In an ironic twist, it’s turning out that the Affordable Care Act — known to some as Obamacare — may be unaffordable for some low-wage workers because of a loophole that gives employers credit for offering “affordable” insurance that low-wage employees can’t afford. The problem lies in the definition of what’s affordable, literally, in the law itself.

Employers with 50 or more employees are required to offer health coverage that costs no more than 9.5% of an employee’s pay. That defines affordable coverage and satisfies an employer’s requirement.

But the problem is that another part of the Affordable Care Act denies tax subsidies to low-wage workers if they have a job that gives them affordable coverage. For someone earning $21,000 a year, that would mean that health insurance would cost them $1995 a year. And then, deductibles could add another $3,000 to annual medical costs. The final blow comes because low-wage workers earning more than $15,900 won’t be eligible for the Medicaid expansion that’s part of the Act.

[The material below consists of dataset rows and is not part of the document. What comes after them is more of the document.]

Definition elementMatcher (matchers : list matcher) : matcher :=
  match matchers with [m] => m | _ => MElement matchers end.
(** [done++] *)
Definition next_done : M nat := n <- get doneNames;; modify (with_done (S n));;; ret n.
(** [setMatcher], whose last two arguments may be functions of an element. *)
Definition setMatcher (pre : option matcher) (selector : option jstr) (m : setm) (post finder : option compiled) (postSelector : jstr) : setm :=
  let wrap selector c := match c with Plain m => SSet (Some m) selector None None None | Marked s => s end in
  SSet pre selector (Some m) (wrap None <$> post) (wrap (Some postSelector) <$> finder).

Fixpoint until_combinator (tokens : list token) : list token * list token :=
  match tokens with
  | (Filter _ _ as t) :: tokens => let p := until_combinator tokens in (t :: p.1, p.2)
  | _ => ([], tokens)
  end.

(** The pseudos of the engine by their names. *)
Inductive builtin := BNot | BHas | BContains | BLang | BPosition (p : position) | BPlain (p : pseudo).
Definition builtins : list (jstr * builtin) :=
  map (fun p => (u p.1, p.2))
    [("not", BNot); ("has", BHas); ("contains", BContains); ("lang", BLang);
     ("target", BPlain Target); ("root", BPlain Root); ("focus", BPlain Focus); ("enabled", BPlain Enabled);
     ("disabled", BPlain Disabled); ("checked", BPlain Checked); ("selected", BPlain Selected); ("empty", BPlain Empty);
     ("parent", BPlain Parent); ("header", BPlain Header); ("input", BPlain Input); ("button", BPlain Button);
     ("text", BPlain Text); ("first", BPosition First); ("last", BPosition Last); ("eq", BPosition Eq);
     ("even", BPosition Even); ("odd", BPosition Odd); ("lt", BPosition Lt); ("gt", BPosition Gt); ("nth", BPosition Eq);
     ("radio", BPlain (InputType (u "radio"))); ("checkbox", BPlain (InputType (u "checkbox")));
     ("file", BPlain (InputType (u "file"))); ("password", BPlain (InputType (u "password")));
     ("image", BPlain (InputType (u "image"))); ("submit", BPlain (ButtonType (u "submit")));
     ("reset", BPlain (ButtonType (u "reset")))]%string.

(** [compile(selector)], for the argument of [:not]. *)
Context (compile : jstr -> M super).
Definition is_marked (s : super) : bool := match s with Super _ _ [] => false | _ => true end.

Definition make_builtin (b : builtin) (argument : option jstr) : M compiled :=
  match b with
  | BNot =>
      match argument with
      | Some t => s <- compile (trimmed t);; ret (if is_marked s then Marked (SNot s) else Plain (MNot s))
      | None => fail                                           (* undefined.replace *)
      end
  | BHas => ret (Plain (MHas argument))
  | BContains => ret (Plain (MPseudo (Contains (default (u "undefined") argument))))
  | BLang =>
      let lang := default [] argument in
      if test false ridentifier lang then ret (Plain (MPseudo (Lang (toLowerCase (unescape lang))))) else fail
  | BPosition p =>
      ret (Marked (SPosition p (match argument with Some t => str_to_num t | None => NaN end)))
  | BPlain p => ret (Plain (MPseudo p))
  end.
(** [Expr.filter.PSEUDO]: by the name as it is, then in lower case. *)
Definition filter_pseudo (name : jstr) (argument : option jstr) : M compiled :=
  let named n := match assoc n builtins with
                 | Some b => Some (make_builtin b argument)
                 | None => match custom n with
                           | Some _ => Some (ret (Plain (MPseudo (Custom n argument))))
                           | None => None
                           end
                 end in
  match named name with
  | Some m => m
  | None => match named (toLowerCase name) with Some m => m | None => fail end
  end.
(** [Expr.filter[type].apply(null, matches)] *)
Definition filter_of (f : filter_args) : M compiled :=
  match f with
  | TAG name => ret (Plain (if js_eqb name (u "*") then MAny else MTag (toLowerCase (unescape name))))
  | CLASS name => ret (Plain (MClass name))
  | ATTR name op check => ret (Plain (MAttr name op check))
  | CHILD type what xy => ret (Plain (MChild type what xy))
  | ID name => ret (Plain (MId name))
  | PSEUDO name argument => filter_pseudo name argument
  end.

(** [matcherFromTokens]; [fuel]: the number of tokens and one. *)
Fixpoint matcherFromTokens (fuel : nat) (tokens : list token) : M compiled :=
  match fuel, tokens with
  | O, _ => no_end
  | _, [] => fail
  | S fuel, t0 :: rest0 =>
      let leading := match t0 with Combinator _ r => Some r | Filter _ _ => None end in
      context <- next_done;;
      any <- next_done;;
      let first := MContext (match leading with Some _ => true | None => false end) (default Descendant leading) context any in
      (fix build (rest : list token) (i : nat) (matchers : list matcher) : M compiled :=
         match rest with
         | [] => ret (Plain (elementMatcher matchers))
         | Combinator _ r :: rest => n <- next_done;; build rest (S i) [MCombine r n (elementMatcher matchers)]
         | Filter _ f :: rest =>
             c <- filter_of f;;
             match c with
             | Plain m => build rest (S i) (matchers ++ [m])
             | Marked s =>
                 let '(middle, tail) := until_combinator rest in
                 post <- (match middle with [] => ret None | _ => c <- matcherFromTokens fuel middle;; ret (Some c) end);;
                 finder <- (match tail with [] => ret None | _ => c <- matcherFromTokens fuel tail;; ret (Some c) end);;
                 ret (Marked (setMatcher (if (0 <? i)%nat then Some (elementMatcher matchers) else None)
                                (if (0 <? i)%nat then Some (trimmed (toSelector (take i tokens))) else None)
                                s post finder (toSelector tail)))
             end
         end) (match leading with Some _ => rest0 | None => tokens end)
              (match leading with Some _ => 1 | None => 0 end)%nat [first]
  end.

(** The groups from the last to the first. *)
Fixpoint compile_groups (groups : list (list token)) (elementMatchers : list matcher) (setMatchers : list setm) :
    M (list matcher * list setm) :=
  match groups with
  | [] => ret (elementMatchers, setMatchers)
  | g :: groups =>
      c <- matcherFromTokens (S (length g)) g;;
      match c with
      | Plain m => compile_groups groups (elementMatchers ++ [m]) setMatchers
      | Marked s => compile_groups groups elementMatchers (setMatchers ++ [s])
      end
  end.
Definition matcherFromGroupMatchers (elementMatchers : list matcher) (setMatchers : list setm) : M super :=
  n <- get supers;;
  modify (fun s => with_super (S n) (<[n := 0]> (matcherCachedRuns s)) s);;;
  ret (Super n elementMatchers setMatchers).
Definition compile_with (selector : jstr) (group : option (list (list token))) : M super :=
  cache <- get compilerCache;;
  match cache_values cache !! selector with
  | Some s => ret s
  | None =>
      groups <- match group with Some g => ret g | None => tokenize selector end;;
      p <- compile_groups (rev groups) [] [];;
      s <- matcherFromGroupMatchers p.1 p.2;;
      modify (fun st => with_compilerCache (cache_put selector s (compilerCache st)) st);;;
      ret s
  end.
End Compile.

(** [compile(selector)]; [depth] bounds the selectors in [:not]. *)
Fixpoint compile {D : Document} (depth : nat) (selector : jstr) (group : option (list (list token))) : M super :=
  match depth with
  | O => no_end
  | S depth => compile_with (fun t => compile depth t None) selector group
  end.

Section Select.
Context {D : Document} (depth : nat).

(** [contains(a, b)] *)
Definition contains (a b : nat) : bool :=
  let adown := if nodeType a =? 9 then docElem else a in
  match parentNode b with
  | Some bup => (a =? bup)%nat || (is_element bup && native_contains adown bup)
  | None => false
  end.

(** [Expr.find[type](name, context)]; [None]: there is none, or it gives undefined. *)
Definition find_ID (name : jstr) (context : nat) : option (list nat) :=
  if (nodeType context =? 9) && negb documentIsXML
  then Some (match getElementById name with
             | Some m => match parentNode m with Some _ => [m] | None => [] end
             | None => []
             end)
  else None.
Definition find_in (f : filter_args) (context : nat) : option (list nat) :=
  match f with
  | ID name => find_ID (unescape name) context
  | TAG name => Some (getElementsByTagName (unescape name) context)
  | CLASS name => if documentIsXML then None else Some (getElementsByClassName (unescape name) context)
  | _ => None
  end.

Definition is_sibling (t : token) : bool := match t with Combinator _ (Adjacent | Sibling) => true | _ => false end.
Definition expanded (context : nat) (up : bool) : nat := if up then default context (parentNode context) else context.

Talk about your unintended consequences. Even Ron Pollack, President of Families USA and a big supporter of Obamacare, says:

Some people may not gain the benefit of affordable employer coverage. It is an imperfection in the new law. The new law is a big step in the right direction, but it is not perfect, and it will require future improvements.

For now, the administration is putting the best face it can on the problem. Senior communications advisor Tara McGuinness says:

There has been a lot of conjecture about what people might do or could do, but this hasn’t actually happened yet. The gap between sky-is-falling predictions about the health law and what is happening is very wide. Most businesses want to do right by their employees and will continue to use tax breaks to provide quality coverage to their workers. Health insurance is tax deductible for employers, and the health law provides additional tax breaks to help small businesses.

Expect more nervousness and dire predictions as implementation begins.